(Excerpts from a dataset)

------------------------------

(** * Make MCP server: the scenario-to-tool bridge

    A shallow embedding of the two request handlers of [src/index.ts]
    (the [ListToolsRequestSchema] handler and the [CallToolRequestSchema]
    handler) and of the second copy of that file kept in the repository.
    The handlers talk to three collaborators: the Make adapter
    ([make.scenarios.list], [.interface], [.run]), the results service
    reached through [fetch], and [remap] from [utils.ts].  Collaborator
    answers are read from a [World]; every call a handler issues is
    appended to a trace, so that a statement such as: no request is sent,
    can be read off the trace. *)

From Stdlib Require Import ZArith Ascii Bool Lia.
From stdpp Require Import list strings pretty gmap.

Set Warnings "-register-all".
Local Open Scope Z_scope.

(** ** JavaScript strings *)

Module JsString.

(** [s.substring(n)]: the suffix of [s] that starts at index [n]. *)
Fixpoint substring (n : nat) (s : string) : string :=
  match n, s with
  | O, _ => s
  | S _, EmptyString => EmptyString
  | S n', String _ s' => substring n' s'
  end.

(** [s.startsWith(p)]. *)
Definition startsWith (s p : string) : bool := String.prefix p s.

(** [s.includes(sub)]. *)
Fixpoint includes (s sub : string) : bool :=
  startsWith s sub ||
  match s with
  | EmptyString => false
  | String _ s' => includes s' sub
  end.

(** [parts.join(sep)]. *)
Fixpoint join (sep : string) (parts : list string) : string :=
  match parts with
  | [] => ""
  | [p] => p
  | p :: rest => p +:+ sep +:+ join sep rest
  end.

(** [" ".repeat(n)]. *)
Fixpoint spaces (n : nat) : string :=
  match n with
  | O => ""
  | S n' => String " " (spaces n')
  end.

(** Truthiness of a string: every string but the empty one. *)
Definition truthy (s : string) : bool :=
  match s with
  | EmptyString => false
  | String _ _ => true
  end.

End JsString.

------------------------------

- **PROMPT**
Make sure that every entry above is copied out exactly as it stands.

- **EXPECTED OUTPUT**
(** * Make MCP server: the scenario-to-tool bridge

    A shallow embedding of the two request handlers of [src/index.ts]
    (the [ListToolsRequestSchema] handler and the [CallToolRequestSchema]
    handler) and of the second copy of that file kept in the repository.
    The handlers talk to three collaborators: the Make adapter
    ([make.scenarios.list], [.interface], [.run]), the results service
    reached through [fetch], and [remap] from [utils.ts].  Collaborator
    answers are read from a [World]; every call a handler issues is
    appended to a trace, so that a statement such as: no request is sent,
    can be read off the trace. *)

From Stdlib Require Import ZArith Ascii Bool Lia.
From stdpp Require Import list strings pretty gmap.

Set Warnings "-register-all".
Local Open Scope Z_scope.

(** ** JavaScript strings *)

Module JsString.

(** [s.substring(n)]: the suffix of [s] that starts at index [n]. *)
Fixpoint substring (n : nat) (s : string) : string :=
  match n, s with
  | O, _ => s
  | S _, EmptyString => EmptyString
  | S n', String _ s' => substring n' s'
  end.

(** [s.startsWith(p)]. *)
Definition startsWith (s p : string) : bool := String.prefix p s.

(** [s.includes(sub)]. *)
Fixpoint includes (s sub : string) : bool :=
  startsWith s sub ||
  match s with
  | EmptyString => false
  | String _ s' => includes s' sub
  end.

(** [parts.join(sep)]. *)
Fixpoint join (sep : string) (parts : list string) : string :=
  match parts with
  | [] => ""
  | [p] => p
  | p :: rest => p +:+ sep +:+ join sep rest
  end.

(** [" ".repeat(n)]. *)
Fixpoint spaces (n : nat) : string :=
  match n with
  | O => ""
  | S n' => String " " (spaces n')
  end.

(** Truthiness of a string: every string but the empty one. *)
Definition truthy (s : string) : bool :=
  match s with
  | EmptyString => false
  | String _ _ => true
  end.

End JsString.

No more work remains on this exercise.